Chaque chapitre nous convie à beaucoup apprendre de cet homme exceptionnel : il nous informe de la sagesse des animaux auprès de qui il a trouvé un profond réconfort, de sa fascination pour la science, surtout celle des étoiles desquelles il est épris. Jean-François Beauchemin trace le portrait d'un homme instruit - il parle trois langues -, à l'esprit remarquablement ouvert et curieux à tout ce qui l'entoure. Mais le corps, ce corps que titre le roman ? Il sécrète sur la chair les humeurs harassantes de nos propres croix. Il est la cause de toutes nos douleurs. De notre dépendance aux misères qui le soumettent aux pires humilités. Enfin, de la peur de la mort. C'est peut-être à cause de son abdication physique et morale sur la croix romaine, que Jésus éprouvera tant de mépris pour une vie surnaturelle. Pour lui, seul compte l'être humain affranchi de ses faiblesses, parfois de ses forces. Il n'accepte pas que ce Dieu auquel il croyait tant, et de qui le peuple juif affirmait qu'il était le fils spirituel, l'ait abandonné durant sa terrifiante agonie. Ce n'est pas un Jésus déchu qui naît sous la plume élégante et savante de Jean-François Beauchemin, mais un homme si moderne, si proche de nous qu'il était inévitable que son esprit imprégné de grâce traversât les siècles. Se sont effondrés les empires, sont morts les tyrans d'antan, se sont éteintes les superstitions mécréantes, mais Jésus, être de lumière, a franchi les temps tumultueux, les époques souterraines.

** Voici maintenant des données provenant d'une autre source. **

Fixpoint obey_all (w : world) (a : nat) (cmds : list command) : result (world * list notice) :=
  match cmds with
  | [] => Done (w, [])
  | cmd :: cmds => '(w, es) ← obey w a cmd; '(w, es') ← obey_all w a cmds; Done (w, es ++ es')
  end.
(** What comes behind the commands. *)
Definition finish (reconfig : bool) (l : list attr) (q : session_params) : result session_params :=
  let q := add_urls false (values RADIUS_ATTR_VENDOR_SPECIFIC RADIUS_VENDOR_WISPR RADIUS_ATTR_WISPR_REDIRECTION_URL l) q in
  time ← match vattr l RADIUS_VENDOR_WISPR RADIUS_ATTR_WISPR_SESSION_TERMINATE_TIME with
         | Some v => terminate_time mktime (ctext v)
         | None => Done (if reconfig then sessionterminatetime q else 0)
         end;
  Done (session_param_defaults o (set_terminatetime time q)).
(** The commands that only concern the parameters. *)
Definition flag_command (cmd : command) (q : session_params) : session_params :=
  match cmd with
  | Require_auth => set_flags (u16 (Z.lor (flags q) REQUIRE_UAM_AUTH)) q
  | Splash => set_flags (u16 (Z.lor (flags q) REQUIRE_UAM_SPLASH)) q
  | _ => q
  end.
(** The limits a packet with the attributes [l] sets. *)
Definition granted (reconfig : bool) (l : list attr) (q : session_params) : result session_params :=
  finish reconfig l (fold_left (fun q cmd => flag_command cmd q) (commands l) (value_spec reconfig l q)).

Section Packet.
Context (p : bytes) (code id : Z) (auth : bytes) (l : list attr) (Hp : packet p code id auth l) (Hl : attrs_ok l).

Lemma config_loop_ok fuel l1 l2 w a : l = l1 ++ l2 -> (length l2 < fuel)%nat ->
  config_loop fuel w a p (Z.of_nat (length (encode_all l1))) =
  obey_all w a (map command_of (values RADIUS_ATTR_VENDOR_SPECIFIC RADIUS_VENDOR_CHILLISPOT RADIUS_ATTR_CHILLISPOT_CONFIG l2)).
Proof using Hp Hl.
  revert l1 l2 w. induction fuel as [|fuel IH]; intros l1 l2 w E Hf; [lia|]. cbn [Reply.config_loop].
  pose proof (next_value p code id auth l Hp Hl l1 l2 RADIUS_VENDOR_CHILLISPOT RADIUS_ATTR_CHILLISPOT_CONFIG (ra_chilli_vsa l Hl) E) as H. cbv zeta in H.
  destruct (values _ _ _ l2) as [|v vs]; [by rewrite H|]. destruct H as (t & l1' & l2' & -> & E' & Hlt & Hh & <- & Hle). obind.
  rewrite (command_at_ok p t v Hh Hle). obind. cbn [map obey_all]. destruct (obey w a (command_of v)) as [[w1 es]| |]; [|done..]. obind.
  by rewrite (IH l1' l2') by (done || lia).
Qed.
Lemma attr_count : (length l < S (length p))%nat.
Proof using Hp.
  pose proof (length_attrs l (pa_ok _ _ _ _ _ Hp)). pose proof (pa_size _ _ _ _ _ Hp). pose proof (pa_length _ _ _ _ _ Hp). lia.
Qed.
Lemma finish_ok reconfig q :
  (q ← url_loop (S (length p)) p 0 false q; q ← config_time mktime reconfig p q; Done (session_param_defaults o q)) = finish reconfig l q.
Proof using Hp Hl.
  pose proof (url_loop_ok p code id auth l Hp Hl (S (length p)) [] l false q eq_refl attr_count) as E. change (Z.of_nat (length (encode_all []))) with 0 in E.
  rewrite E by done. obind. unfold finish, config_time. cbv zeta.
  pose proof (wispr_finds p code id auth l Hp Hl RADIUS_ATTR_WISPR_SESSION_TERMINATE_TIME) as Hf.
  destruct (vattr l _ _) as [v|]; [|by rewrite Hf]. destruct Hf as (t & -> & Hh). obind. rewrite (attr_text_ok p t v Hh). obind.
  by destruct (terminate_time mktime (ctext v)).
Qed.
(** [config_radius_session] on the attributes of the packet. *)
Lemma config_session_ok w a reconfig : config_radius_session w a p reconfig =
  (w ← update_params w a (fun q => Done (value_spec reconfig l q));
   '(w, es) ← obey_all w a (commands l);
   w ← update_params w a (finish reconfig l);
   Done (w, es)).
Proof using Hp Hl.
  unfold Reply.config_radius_session, update_params. destruct (deref (app w) a) as [c| |]; [|done..]. obind.
  rewrite (config_values_ok p code id auth l Hp Hl). obind. destruct (with_app w a _) as [w1| |]; [|done..]. obind.
  pose proof (config_loop_ok (S (length p)) [] l w1 a eq_refl attr_count) as E. change (Z.of_nat (length (encode_all []))) with 0 in E.
  rewrite E. fold (commands l). destruct (obey_all w1 a (commands l)) as [[w2 es]| |]; [|done..]. obind.
  destruct (deref (app w2) a) as [c2| |]; [|done..]. obind. by rewrite finish_ok.
Qed.

End Packet.

(** The world with another connection. *)
Definition put (w : world) (a : nat) (c : app_conn) : world := set_app (set_heap (<[a := c]> (heap (app w))) (app w)) w.
Lemma put_id w a c : heap (app w) !! a = Some c -> w = put w a c.
Proof. intros Hc. unfold put. rewrite list_insert_id by done. by destruct w as [[[]]]. Qed.
Lemma put_with_app w a c c' f : heap (app w) !! a = Some c -> with_app (put w a c') a f = Done (put w a (f c')).
Proof.
  intros Hc. assert (Hc' : heap (app (put w a c')) !! a = Some c') by (cbn; apply list_lookup_insert_eq; by eapply lookup_lt_Some).
  rewrite (with_app_ok _ a f c' Hc'). rewrite <- (alter_insert f a _ _ Hc'). unfold put. cbn. by rewrite list_insert_insert_eq.
Qed.
Lemma put_update w a c q f q' : heap (app w) !! a = Some c -> f q = Done q' ->
  update_params (put w a (set_params (fun _ => q) c)) a f = Done (put w a (set_params (fun _ => q') c)).
Proof.
  intros Hc Hf. unfold update_params. erewrite heap_deref by (cbn; apply list_lookup_insert_eq; by eapply lookup_lt_Some). obind.
  change (s_params (set_params (fun _ => q) c)) with q. rewrite Hf. obind. by rewrite (put_with_app w a c).
Qed.
Definition harmless (cmd : command) : Prop := cmd <> Logout /\ cmd <> Admin_reset.
Lemma obey_flags w a c cmds : heap (app w) !! a = Some c -> Forall harmless cmds -> forall q,
  obey_all (put w a (set_params (fun _ => q) c)) a cmds =
  Done (put w a (set_params (fun _ => fold_left (fun q cmd => flag_command cmd q) cmds q) c), []).
Proof.
  intros Hc Hq. induction Hq as [|cmd cmds [H1 H2] _ IH]; intros q; cbn [obey_all fold_left]; [done|].
  assert (Ho : obey (put w a (set_params (fun _ => q) c)) a cmd = Done (put w a (set_params (fun _ => flag_command cmd q) c), []))
    by (destruct cmd; cbn [Reply.obey flag_command]; try done; by rewrite (put_with_app w a c)).
  rewrite Ho. obind. by rewrite IH.
Qed.

(** C8: config_radius_session gives a session what the attributes of a packet grant it,
    whatever their order and whatever attributes of other kinds and vendors the packet
    holds: times, limits with their upper halves, bandwidths, flags of commands, the
    address for redirections put together of its pieces, with the defaults for what is
    not limited. The interval of updates is what 16 bits hold of the number, or none
    below a minute, and a bandwidth in kilobits is 1000 times the number modulo 2^32.
    The other sessions stay as they are. The attributes of the vendors WISPr and
    ChilliSpot hold one sub-attribute each whose length is that of the attribute,
    integers have at least four bytes, the time to end can be computed, and no command
    ends the session or its connection. *)
Theorem config_radius_session_grants w a c p code id auth l reconfig q :
  packet p code id auth l -> attrs_ok l -> Forall harmless (commands l) ->
  heap (app w) !! a = Some c -> granted reconfig l (s_params c) = Done q ->
  config_radius_session w a p reconfig = Done (put w a (set_params (fun _ => q) c), []).
Proof.
  intros Hp Hl Hq Hc Hg. rewrite (config_session_ok p code id auth l Hp Hl).
  assert (Hw : w = put w a (set_params (fun _ => s_params c) c)) by (rewrite <- put_id; [done|by destruct c]).
  rewrite Hw at 1. rewrite (put_update w a c _ _ (value_spec reconfig l (s_params c)) Hc) by done. obind.
  rewrite (obey_flags w a c _ Hc Hq). obind. by rewrite (put_update w a c _ (finish reconfig l) q Hc Hg).
Qed.
End Limits.

(** ** Concrete packets *)

Definition chilli_vsa (type : Z) (v : bytes) : attr := Attr 26 ([0; 0; 56; 223; type; Z.of_nat (length v) + 2] ++ v).
Definition wispr_vsa (type : Z) (v : bytes) : attr := Attr 26 ([0; 0; 55; 42; type; Z.of_nat (length v) + 2] ++ v).
Definition demo_reply (code id : Z) (l : list attr) : bytes :=
  [code; id] ++ be_bytes 2 (Z.of_nat (20 + length (encode_all l))) ++ demo_auth ++ encode_all l ++ replicate (1580 - length (encode_all l)) 0.
Lemma demo_reply_packet code id l : Forall attr_ok l -> (20 + length (encode_all l) <= 1600)%nat -> packet (demo_reply code id l) code id demo_auth l.
Proof.
  intros Hl Hs. constructor; [done|done|by eexists| |done]. unfold demo_reply. rewrite !length_app, length_be_bytes, length_replicate.
  change (length demo_auth) with 16%nat. cbn [length]. lia.
Qed.
(** Conditions on attributes that can be computed. *)
Definition attr_okb (a : attr) : bool :=
  (1 <=? a_type a) && (a_type a <? 256) && forallb (fun x => (0 <=? x) && (x <? 256)) (a_value a) && (length (a_value a) <=? 253)%nat &&
  (negb (a_type a =? RADIUS_ATTR_VENDOR_SPECIFIC) || (6 <=? length (a_value a))%nat).
Lemma attr_ok_check l : forallb attr_okb l = true -> Forall attr_ok l.
Proof.
  intros H. apply Forall_forall. intros a Ha. rewrite forallb_forall in H. apply list_elem_of_In, H in Ha. unfold attr_okb in Ha.
  apply andb_true_iff in Ha as [Ha H5]. apply andb_true_iff in Ha as [Ha H4]. apply andb_true_iff in Ha as [Ha H3].
  apply andb_true_iff in Ha as [H1 H2]. constructor; [lia|by apply is_bytes_check|by apply Nat.leb_le|].
  intros E. rewrite E in H5. by apply Nat.leb_le.
Qed.
Definition four (v : option bytes) : bool := match v with Some v => (4 <=? length v)%nat | None => true end.
Definition attrs_okb (l : list attr) : bool :=
  forallb (fun a => negb (a_type a =? RADIUS_ATTR_VENDOR_SPECIFIC) ||
    bool_decide (a_value a !! 5%nat = Some (Z.of_nat (length (a_value a)) - 4))) l &&
  forallb (fun t => four (pattr l t)) plain_ints && forallb (fun t => four (vattr l RADIUS_VENDOR_WISPR t)) wispr_ints &&
  forallb (fun t => four (vattr l RADIUS_VENDOR_CHILLISPOT t)) chilli_ints.
Lemma attrs_ok_check l : attrs_okb l = true -> attrs_ok l.
Proof.
  intros H. unfold attrs_okb in H. apply andb_true_iff in H as [H H4]. apply andb_true_iff in H as [H H3]. apply andb_true_iff in H as [H1 H2].
  rewrite forallb_forall in H1, H2, H3, H4.
  assert (Hf : forall v, four v = true -> from_option (fun v => (4 <= length v)%nat) True v) by (intros [v|]; [apply Nat.leb_le|done]).
  constructor; apply Forall_forall; intros a Ha; apply list_elem_of_In in Ha; [| |by apply Hf, H2|by apply Hf, H3|by apply Hf, H4].
  all: apply H1 in Ha; intros E _; rewrite E in Ha; cbn [negb orb] in Ha; by apply bool_decide_eq_true in Ha.
Qed.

On n'en finirait pas d'élaborer sur cet homme de bonté et de miséricorde - pétri de défauts qui le définissent comme étant n'importe quel être - créé par Jean-François Beauchemin à l'appui de sérieuses et nombreuses recherches. Il faut aimer à ce point Jésus pour lui consacrer un livre admirable - à la limite de l'essai -, porté par une écriture poétique, sobre et efficace, où un souffle d'amour s'introduit entre chaque ligne.